[Problem description] Transcribe exactly the line that contains "Proof. intros Hp." and every line after it through the end of the records, with nothing else.

[Records shown]
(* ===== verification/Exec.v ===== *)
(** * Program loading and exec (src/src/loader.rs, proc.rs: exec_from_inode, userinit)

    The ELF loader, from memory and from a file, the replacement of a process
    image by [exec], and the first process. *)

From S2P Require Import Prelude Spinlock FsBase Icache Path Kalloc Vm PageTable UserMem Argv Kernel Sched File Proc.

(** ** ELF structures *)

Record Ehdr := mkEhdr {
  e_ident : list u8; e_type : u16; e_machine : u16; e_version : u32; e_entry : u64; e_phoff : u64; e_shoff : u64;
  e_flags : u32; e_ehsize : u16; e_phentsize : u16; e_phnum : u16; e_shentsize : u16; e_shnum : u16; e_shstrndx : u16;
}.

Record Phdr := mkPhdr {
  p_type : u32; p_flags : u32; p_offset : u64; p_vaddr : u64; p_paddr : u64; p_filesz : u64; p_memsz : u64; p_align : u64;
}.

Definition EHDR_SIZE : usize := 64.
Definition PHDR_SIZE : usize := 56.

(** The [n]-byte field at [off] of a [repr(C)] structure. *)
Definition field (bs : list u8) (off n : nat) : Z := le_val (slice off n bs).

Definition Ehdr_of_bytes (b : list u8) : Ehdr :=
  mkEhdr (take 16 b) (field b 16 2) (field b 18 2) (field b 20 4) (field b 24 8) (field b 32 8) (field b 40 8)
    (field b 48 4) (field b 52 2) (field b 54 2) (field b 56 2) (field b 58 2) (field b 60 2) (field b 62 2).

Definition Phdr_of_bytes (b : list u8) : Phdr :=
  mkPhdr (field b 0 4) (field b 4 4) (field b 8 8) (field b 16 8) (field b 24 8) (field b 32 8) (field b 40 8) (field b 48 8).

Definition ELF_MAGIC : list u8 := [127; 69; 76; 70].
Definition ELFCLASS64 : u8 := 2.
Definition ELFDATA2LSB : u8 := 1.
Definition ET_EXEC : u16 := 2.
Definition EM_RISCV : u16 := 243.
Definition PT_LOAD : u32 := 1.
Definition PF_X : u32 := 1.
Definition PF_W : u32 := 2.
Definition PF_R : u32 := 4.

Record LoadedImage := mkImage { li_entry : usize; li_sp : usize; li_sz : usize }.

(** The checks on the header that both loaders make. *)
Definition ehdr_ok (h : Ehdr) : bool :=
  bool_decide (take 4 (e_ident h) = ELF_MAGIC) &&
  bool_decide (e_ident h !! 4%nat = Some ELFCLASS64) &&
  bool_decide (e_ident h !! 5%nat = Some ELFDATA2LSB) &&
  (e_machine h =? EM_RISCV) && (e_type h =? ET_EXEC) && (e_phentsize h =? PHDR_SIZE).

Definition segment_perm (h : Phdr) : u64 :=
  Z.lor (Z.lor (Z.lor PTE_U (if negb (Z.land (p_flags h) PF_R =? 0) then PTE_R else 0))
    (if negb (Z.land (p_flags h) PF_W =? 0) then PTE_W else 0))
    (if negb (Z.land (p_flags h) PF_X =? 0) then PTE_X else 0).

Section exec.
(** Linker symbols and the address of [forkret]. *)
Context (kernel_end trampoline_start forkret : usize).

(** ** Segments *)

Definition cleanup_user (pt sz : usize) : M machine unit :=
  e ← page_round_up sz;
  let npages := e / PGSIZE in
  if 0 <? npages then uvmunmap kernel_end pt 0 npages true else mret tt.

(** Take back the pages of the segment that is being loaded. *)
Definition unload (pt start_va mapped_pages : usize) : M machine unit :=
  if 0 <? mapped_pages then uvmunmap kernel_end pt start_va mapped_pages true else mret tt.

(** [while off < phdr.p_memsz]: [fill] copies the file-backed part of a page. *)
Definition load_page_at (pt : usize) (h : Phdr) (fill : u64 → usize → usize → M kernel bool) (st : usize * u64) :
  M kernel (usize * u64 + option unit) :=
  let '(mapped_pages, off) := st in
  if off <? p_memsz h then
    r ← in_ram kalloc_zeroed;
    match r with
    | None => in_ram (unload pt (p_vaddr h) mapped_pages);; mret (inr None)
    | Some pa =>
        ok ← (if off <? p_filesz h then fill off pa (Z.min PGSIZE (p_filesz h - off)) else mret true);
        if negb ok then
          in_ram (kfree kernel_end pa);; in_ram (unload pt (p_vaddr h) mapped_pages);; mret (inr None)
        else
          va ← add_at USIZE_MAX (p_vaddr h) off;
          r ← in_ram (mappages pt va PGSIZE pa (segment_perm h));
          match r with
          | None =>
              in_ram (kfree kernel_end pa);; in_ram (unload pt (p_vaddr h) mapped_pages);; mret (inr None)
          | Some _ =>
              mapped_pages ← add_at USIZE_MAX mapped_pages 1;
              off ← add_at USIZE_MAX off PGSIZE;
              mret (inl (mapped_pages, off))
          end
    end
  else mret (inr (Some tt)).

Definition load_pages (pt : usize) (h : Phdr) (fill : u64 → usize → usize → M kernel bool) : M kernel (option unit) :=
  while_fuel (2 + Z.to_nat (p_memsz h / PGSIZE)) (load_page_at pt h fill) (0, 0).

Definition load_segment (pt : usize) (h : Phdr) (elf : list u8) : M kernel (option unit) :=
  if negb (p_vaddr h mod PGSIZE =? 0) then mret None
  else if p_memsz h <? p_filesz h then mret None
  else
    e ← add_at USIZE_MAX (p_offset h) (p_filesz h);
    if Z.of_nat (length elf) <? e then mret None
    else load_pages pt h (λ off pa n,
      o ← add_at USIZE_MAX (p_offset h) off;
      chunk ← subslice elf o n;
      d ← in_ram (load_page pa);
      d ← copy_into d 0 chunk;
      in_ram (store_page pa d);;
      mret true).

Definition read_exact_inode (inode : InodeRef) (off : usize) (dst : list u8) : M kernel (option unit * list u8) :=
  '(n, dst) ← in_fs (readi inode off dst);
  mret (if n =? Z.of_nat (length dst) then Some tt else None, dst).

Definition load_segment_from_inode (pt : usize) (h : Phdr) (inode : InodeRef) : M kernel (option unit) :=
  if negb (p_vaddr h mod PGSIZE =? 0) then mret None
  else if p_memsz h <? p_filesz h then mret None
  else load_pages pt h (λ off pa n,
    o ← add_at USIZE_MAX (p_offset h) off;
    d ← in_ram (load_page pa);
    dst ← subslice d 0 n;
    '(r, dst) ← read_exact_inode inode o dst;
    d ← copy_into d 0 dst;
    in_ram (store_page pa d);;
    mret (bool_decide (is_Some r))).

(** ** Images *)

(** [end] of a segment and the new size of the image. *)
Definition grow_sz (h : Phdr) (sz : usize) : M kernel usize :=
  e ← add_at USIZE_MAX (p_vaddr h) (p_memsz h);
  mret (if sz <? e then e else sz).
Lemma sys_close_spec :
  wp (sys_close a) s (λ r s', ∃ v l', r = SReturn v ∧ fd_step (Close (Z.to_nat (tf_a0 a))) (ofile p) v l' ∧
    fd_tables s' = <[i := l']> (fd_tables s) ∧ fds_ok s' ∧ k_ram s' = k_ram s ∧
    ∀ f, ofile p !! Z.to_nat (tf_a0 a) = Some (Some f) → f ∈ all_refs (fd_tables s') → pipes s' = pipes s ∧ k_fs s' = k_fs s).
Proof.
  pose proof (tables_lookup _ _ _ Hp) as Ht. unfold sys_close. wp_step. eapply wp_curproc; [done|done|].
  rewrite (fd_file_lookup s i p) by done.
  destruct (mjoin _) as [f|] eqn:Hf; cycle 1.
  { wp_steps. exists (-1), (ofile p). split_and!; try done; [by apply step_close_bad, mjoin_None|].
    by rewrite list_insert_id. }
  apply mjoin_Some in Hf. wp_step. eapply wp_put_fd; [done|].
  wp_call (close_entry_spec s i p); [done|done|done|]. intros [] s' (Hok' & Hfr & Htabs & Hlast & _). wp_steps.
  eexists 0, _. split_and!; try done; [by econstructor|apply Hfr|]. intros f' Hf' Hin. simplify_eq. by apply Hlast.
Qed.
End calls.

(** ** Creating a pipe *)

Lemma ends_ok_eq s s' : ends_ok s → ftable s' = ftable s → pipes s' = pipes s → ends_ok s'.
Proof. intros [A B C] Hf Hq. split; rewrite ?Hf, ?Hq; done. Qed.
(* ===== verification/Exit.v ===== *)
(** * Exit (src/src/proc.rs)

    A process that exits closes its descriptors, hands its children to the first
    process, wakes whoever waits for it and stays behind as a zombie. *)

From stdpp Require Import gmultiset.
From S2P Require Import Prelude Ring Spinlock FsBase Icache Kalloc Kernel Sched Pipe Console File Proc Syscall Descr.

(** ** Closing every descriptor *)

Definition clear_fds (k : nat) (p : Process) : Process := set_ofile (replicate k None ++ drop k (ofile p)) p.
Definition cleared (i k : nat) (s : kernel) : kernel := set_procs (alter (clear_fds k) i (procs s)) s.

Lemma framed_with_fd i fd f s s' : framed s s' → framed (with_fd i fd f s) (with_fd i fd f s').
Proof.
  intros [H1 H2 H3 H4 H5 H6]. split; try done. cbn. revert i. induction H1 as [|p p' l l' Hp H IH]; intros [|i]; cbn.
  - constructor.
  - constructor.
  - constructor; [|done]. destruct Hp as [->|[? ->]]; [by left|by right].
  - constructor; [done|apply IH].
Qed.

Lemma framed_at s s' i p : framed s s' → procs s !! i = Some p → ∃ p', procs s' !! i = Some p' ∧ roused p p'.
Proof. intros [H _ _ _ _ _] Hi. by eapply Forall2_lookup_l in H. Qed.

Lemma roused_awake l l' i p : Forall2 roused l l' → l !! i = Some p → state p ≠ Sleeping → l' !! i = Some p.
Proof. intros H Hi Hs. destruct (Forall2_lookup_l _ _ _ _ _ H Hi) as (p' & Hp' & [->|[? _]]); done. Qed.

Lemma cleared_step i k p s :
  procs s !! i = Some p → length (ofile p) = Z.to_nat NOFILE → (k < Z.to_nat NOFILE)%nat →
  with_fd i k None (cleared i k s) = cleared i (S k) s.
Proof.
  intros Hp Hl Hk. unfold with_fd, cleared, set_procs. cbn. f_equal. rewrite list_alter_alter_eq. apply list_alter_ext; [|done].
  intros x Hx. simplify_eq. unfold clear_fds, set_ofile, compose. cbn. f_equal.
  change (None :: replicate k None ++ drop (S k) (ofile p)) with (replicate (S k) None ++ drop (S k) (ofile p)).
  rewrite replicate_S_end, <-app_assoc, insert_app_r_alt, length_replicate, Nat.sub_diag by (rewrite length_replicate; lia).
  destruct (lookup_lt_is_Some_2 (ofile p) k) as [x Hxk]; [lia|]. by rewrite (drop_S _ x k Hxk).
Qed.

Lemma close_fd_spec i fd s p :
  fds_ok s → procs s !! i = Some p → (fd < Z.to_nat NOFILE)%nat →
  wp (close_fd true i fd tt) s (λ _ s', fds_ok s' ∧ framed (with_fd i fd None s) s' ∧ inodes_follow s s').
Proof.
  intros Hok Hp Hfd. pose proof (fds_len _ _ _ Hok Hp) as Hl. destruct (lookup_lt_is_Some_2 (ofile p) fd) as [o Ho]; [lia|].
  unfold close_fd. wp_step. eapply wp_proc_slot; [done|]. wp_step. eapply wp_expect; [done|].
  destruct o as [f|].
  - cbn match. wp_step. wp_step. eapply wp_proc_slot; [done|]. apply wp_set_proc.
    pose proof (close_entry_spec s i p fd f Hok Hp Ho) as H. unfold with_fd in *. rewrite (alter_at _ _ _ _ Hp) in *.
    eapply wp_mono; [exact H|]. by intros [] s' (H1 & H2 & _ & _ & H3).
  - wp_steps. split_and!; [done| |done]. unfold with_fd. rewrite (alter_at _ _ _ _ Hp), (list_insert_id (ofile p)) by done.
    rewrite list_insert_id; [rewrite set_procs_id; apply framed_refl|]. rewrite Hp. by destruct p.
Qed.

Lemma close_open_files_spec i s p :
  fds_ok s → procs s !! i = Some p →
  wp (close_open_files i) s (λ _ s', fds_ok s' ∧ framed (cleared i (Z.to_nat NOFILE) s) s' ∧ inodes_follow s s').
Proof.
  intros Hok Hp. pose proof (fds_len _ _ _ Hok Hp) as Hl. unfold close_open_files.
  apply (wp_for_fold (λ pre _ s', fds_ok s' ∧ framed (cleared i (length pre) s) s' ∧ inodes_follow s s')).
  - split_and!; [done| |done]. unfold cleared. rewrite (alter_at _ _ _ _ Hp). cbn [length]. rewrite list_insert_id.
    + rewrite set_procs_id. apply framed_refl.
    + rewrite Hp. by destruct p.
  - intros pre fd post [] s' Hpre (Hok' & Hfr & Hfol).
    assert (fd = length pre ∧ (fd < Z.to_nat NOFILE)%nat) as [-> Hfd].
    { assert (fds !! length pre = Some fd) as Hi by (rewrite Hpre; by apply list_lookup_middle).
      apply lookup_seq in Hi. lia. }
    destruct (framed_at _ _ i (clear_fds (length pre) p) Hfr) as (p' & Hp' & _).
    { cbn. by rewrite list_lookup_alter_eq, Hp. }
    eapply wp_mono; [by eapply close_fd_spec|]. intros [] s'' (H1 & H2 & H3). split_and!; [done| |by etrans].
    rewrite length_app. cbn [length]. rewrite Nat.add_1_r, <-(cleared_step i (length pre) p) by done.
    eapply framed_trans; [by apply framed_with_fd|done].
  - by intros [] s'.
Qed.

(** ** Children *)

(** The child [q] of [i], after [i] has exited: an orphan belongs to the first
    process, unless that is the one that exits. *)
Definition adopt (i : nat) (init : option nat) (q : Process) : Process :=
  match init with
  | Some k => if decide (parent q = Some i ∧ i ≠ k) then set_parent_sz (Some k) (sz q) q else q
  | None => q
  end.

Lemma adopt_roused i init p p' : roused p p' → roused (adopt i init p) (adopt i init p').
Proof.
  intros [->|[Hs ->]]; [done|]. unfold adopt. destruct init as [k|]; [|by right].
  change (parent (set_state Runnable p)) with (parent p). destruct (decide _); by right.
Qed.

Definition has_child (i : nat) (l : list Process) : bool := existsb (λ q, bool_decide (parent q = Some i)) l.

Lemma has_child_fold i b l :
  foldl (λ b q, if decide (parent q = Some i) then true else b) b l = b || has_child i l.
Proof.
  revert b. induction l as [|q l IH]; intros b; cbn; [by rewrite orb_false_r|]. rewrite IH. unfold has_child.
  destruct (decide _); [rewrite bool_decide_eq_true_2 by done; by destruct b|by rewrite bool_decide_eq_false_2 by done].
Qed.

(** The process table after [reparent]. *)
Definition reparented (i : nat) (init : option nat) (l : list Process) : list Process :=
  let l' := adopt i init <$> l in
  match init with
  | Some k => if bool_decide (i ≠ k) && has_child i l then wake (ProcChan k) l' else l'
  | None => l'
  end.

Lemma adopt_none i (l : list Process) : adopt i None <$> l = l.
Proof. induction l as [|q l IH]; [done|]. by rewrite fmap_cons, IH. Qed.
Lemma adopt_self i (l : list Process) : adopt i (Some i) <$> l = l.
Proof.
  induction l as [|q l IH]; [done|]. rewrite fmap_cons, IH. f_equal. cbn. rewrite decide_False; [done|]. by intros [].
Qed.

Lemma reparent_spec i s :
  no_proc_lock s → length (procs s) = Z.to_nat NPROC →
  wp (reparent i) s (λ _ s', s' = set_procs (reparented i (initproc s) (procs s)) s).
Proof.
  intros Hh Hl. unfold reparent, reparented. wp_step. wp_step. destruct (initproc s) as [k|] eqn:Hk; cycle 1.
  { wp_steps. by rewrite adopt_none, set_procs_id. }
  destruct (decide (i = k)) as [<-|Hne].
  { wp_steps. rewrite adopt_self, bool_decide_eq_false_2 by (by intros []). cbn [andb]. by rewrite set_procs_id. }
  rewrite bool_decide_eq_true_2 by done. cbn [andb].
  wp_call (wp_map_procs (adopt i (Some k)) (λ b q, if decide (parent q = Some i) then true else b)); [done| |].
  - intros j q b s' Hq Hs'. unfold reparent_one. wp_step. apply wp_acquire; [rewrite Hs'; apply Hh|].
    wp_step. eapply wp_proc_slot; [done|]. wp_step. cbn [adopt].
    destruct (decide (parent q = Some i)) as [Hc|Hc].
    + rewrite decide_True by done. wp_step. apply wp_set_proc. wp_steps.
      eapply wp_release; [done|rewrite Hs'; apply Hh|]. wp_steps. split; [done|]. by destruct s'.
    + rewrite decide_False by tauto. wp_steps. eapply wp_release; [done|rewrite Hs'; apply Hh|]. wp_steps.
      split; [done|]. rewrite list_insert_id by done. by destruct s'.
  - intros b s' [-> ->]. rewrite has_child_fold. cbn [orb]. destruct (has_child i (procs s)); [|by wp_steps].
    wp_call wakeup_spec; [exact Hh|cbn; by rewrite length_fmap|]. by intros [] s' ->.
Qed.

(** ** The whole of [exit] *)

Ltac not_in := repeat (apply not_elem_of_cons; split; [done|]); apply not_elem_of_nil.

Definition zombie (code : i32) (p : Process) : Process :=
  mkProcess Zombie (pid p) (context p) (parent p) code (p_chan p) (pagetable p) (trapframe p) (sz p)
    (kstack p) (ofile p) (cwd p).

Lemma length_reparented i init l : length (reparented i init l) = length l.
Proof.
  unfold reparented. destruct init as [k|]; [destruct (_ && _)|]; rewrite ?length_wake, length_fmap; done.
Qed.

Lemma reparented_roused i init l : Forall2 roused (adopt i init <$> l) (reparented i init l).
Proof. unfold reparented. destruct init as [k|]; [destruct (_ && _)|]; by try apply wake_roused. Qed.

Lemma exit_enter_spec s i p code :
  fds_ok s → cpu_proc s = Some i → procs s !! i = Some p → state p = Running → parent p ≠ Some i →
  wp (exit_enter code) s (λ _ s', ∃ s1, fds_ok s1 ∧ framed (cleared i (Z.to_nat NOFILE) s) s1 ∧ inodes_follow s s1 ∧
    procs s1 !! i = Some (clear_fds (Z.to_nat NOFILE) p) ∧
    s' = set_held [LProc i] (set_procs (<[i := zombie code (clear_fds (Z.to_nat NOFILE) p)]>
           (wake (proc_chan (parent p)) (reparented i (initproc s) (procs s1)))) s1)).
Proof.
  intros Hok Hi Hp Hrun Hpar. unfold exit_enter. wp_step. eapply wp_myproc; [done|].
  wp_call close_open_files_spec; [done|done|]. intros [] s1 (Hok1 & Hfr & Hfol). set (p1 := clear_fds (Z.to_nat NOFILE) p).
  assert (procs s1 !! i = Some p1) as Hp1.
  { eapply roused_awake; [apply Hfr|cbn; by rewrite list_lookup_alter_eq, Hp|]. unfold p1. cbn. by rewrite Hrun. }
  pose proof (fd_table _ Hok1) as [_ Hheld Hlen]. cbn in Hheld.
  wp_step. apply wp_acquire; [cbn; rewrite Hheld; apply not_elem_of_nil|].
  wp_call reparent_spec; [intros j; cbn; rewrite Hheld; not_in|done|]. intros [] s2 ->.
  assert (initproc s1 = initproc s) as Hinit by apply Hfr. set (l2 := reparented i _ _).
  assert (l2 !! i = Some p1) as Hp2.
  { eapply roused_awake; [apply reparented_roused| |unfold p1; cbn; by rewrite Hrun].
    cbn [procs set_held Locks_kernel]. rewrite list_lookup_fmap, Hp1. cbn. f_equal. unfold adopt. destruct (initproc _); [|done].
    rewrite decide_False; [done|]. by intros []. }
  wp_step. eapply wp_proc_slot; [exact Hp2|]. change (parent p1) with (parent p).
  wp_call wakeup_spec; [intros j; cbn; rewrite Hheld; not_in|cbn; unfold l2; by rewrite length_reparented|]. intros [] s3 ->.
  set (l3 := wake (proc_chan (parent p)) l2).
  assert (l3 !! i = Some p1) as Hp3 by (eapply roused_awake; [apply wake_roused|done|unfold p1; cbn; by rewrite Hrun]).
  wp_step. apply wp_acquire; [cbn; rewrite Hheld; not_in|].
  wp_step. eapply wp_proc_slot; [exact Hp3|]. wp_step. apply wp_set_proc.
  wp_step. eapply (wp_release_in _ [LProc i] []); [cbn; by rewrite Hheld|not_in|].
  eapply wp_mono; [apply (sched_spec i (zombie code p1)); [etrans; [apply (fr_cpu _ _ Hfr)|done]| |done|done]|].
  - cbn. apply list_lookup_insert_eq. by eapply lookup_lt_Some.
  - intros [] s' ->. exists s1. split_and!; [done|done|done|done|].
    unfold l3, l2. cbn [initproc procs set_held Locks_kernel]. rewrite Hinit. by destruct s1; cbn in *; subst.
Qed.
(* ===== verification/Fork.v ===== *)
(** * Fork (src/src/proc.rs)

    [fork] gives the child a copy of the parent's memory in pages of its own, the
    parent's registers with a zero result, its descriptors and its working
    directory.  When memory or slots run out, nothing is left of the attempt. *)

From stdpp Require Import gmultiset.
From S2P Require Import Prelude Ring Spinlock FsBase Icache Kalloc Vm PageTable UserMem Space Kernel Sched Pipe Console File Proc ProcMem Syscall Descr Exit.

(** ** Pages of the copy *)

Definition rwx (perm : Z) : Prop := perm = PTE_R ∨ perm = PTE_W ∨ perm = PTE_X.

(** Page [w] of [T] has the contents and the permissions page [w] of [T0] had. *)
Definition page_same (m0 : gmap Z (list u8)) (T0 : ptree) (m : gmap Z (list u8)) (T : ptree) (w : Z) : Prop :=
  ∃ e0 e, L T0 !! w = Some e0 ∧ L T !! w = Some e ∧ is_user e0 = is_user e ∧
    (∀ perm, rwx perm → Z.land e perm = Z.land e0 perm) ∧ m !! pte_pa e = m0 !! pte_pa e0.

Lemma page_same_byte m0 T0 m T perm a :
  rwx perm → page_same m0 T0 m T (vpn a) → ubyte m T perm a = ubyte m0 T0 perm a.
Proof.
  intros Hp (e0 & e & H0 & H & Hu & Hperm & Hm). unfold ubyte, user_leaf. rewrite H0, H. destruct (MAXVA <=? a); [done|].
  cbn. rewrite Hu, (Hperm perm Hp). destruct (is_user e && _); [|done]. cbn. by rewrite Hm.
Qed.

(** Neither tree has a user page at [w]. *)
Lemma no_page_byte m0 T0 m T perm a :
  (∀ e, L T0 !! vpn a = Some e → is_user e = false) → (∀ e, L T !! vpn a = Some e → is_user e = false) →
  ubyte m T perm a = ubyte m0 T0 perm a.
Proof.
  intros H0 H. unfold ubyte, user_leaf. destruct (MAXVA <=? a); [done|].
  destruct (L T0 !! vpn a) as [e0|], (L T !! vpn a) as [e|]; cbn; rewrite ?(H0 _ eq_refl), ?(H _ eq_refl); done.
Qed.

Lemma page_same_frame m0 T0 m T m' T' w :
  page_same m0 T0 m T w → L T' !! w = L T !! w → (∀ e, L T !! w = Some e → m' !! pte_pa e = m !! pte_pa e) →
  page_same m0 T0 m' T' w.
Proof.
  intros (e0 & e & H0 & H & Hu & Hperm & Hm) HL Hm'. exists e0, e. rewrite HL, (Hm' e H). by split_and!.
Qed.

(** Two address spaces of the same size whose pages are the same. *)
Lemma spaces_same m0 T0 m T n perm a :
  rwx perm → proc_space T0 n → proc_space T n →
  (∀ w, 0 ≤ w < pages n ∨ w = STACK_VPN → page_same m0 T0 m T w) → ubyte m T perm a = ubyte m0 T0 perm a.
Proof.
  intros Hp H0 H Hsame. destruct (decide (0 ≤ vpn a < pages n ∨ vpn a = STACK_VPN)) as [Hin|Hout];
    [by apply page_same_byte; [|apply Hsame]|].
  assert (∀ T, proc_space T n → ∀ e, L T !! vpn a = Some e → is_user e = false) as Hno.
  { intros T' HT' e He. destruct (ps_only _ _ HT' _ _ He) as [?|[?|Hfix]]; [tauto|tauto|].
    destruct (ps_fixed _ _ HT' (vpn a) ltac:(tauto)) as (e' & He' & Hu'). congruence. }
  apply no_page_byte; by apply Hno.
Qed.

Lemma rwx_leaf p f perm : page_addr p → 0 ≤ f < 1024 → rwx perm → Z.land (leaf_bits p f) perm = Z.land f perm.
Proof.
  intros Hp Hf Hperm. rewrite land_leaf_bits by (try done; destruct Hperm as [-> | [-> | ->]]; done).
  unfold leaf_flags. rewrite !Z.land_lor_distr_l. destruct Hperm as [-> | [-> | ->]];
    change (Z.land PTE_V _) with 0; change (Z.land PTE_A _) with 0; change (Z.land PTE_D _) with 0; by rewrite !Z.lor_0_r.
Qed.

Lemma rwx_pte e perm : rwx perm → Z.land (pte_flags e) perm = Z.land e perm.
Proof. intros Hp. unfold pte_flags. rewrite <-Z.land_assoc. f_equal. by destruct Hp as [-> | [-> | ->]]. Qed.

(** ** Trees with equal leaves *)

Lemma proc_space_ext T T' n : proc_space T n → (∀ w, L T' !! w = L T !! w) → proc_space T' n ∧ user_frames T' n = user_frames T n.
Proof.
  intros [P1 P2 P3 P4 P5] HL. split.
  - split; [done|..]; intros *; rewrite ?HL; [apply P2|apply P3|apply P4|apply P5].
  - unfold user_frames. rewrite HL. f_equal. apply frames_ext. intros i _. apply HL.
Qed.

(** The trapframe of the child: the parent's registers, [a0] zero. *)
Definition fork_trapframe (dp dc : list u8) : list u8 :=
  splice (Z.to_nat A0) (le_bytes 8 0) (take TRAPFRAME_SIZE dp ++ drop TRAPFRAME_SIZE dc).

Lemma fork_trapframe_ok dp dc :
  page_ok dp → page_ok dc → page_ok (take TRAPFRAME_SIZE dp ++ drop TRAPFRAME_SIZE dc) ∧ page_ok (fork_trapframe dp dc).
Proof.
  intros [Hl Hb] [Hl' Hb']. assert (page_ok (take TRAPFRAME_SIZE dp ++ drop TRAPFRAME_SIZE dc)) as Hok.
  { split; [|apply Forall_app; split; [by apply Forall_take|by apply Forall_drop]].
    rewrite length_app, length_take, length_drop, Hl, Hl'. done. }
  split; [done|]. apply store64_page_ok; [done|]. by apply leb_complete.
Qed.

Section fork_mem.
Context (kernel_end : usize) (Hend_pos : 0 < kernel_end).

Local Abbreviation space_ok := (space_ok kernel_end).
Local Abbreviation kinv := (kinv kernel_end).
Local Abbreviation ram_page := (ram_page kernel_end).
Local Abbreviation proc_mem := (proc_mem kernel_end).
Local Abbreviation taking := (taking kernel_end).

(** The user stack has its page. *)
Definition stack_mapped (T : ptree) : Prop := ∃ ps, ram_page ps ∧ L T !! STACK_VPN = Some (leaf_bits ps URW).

[Completed exercise]
Proof. intros Hp. unfold pte_flags. rewrite <-Z.land_assoc. f_equal. by destruct Hp as [-> | [-> | ->]]. Qed.

(** ** Trees with equal leaves *)

Lemma proc_space_ext T T' n : proc_space T n → (∀ w, L T' !! w = L T !! w) → proc_space T' n ∧ user_frames T' n = user_frames T n.
Proof.
  intros [P1 P2 P3 P4 P5] HL. split.
  - split; [done|..]; intros *; rewrite ?HL; [apply P2|apply P3|apply P4|apply P5].
  - unfold user_frames. rewrite HL. f_equal. apply frames_ext. intros i _. apply HL.
Qed.

(** The trapframe of the child: the parent's registers, [a0] zero. *)
Definition fork_trapframe (dp dc : list u8) : list u8 :=
  splice (Z.to_nat A0) (le_bytes 8 0) (take TRAPFRAME_SIZE dp ++ drop TRAPFRAME_SIZE dc).

Lemma fork_trapframe_ok dp dc :
  page_ok dp → page_ok dc → page_ok (take TRAPFRAME_SIZE dp ++ drop TRAPFRAME_SIZE dc) ∧ page_ok (fork_trapframe dp dc).
Proof.
  intros [Hl Hb] [Hl' Hb']. assert (page_ok (take TRAPFRAME_SIZE dp ++ drop TRAPFRAME_SIZE dc)) as Hok.
  { split; [|apply Forall_app; split; [by apply Forall_take|by apply Forall_drop]].
    rewrite length_app, length_take, length_drop, Hl, Hl'. done. }
  split; [done|]. apply store64_page_ok; [done|]. by apply leb_complete.
Qed.

Section fork_mem.
Context (kernel_end : usize) (Hend_pos : 0 < kernel_end).

Local Abbreviation space_ok := (space_ok kernel_end).
Local Abbreviation kinv := (kinv kernel_end).
Local Abbreviation ram_page := (ram_page kernel_end).
Local Abbreviation proc_mem := (proc_mem kernel_end).
Local Abbreviation taking := (taking kernel_end).

(** The user stack has its page. *)
Definition stack_mapped (T : ptree) : Prop := ∃ ps, ram_page ps ∧ L T !! STACK_VPN = Some (leaf_bits ps URW).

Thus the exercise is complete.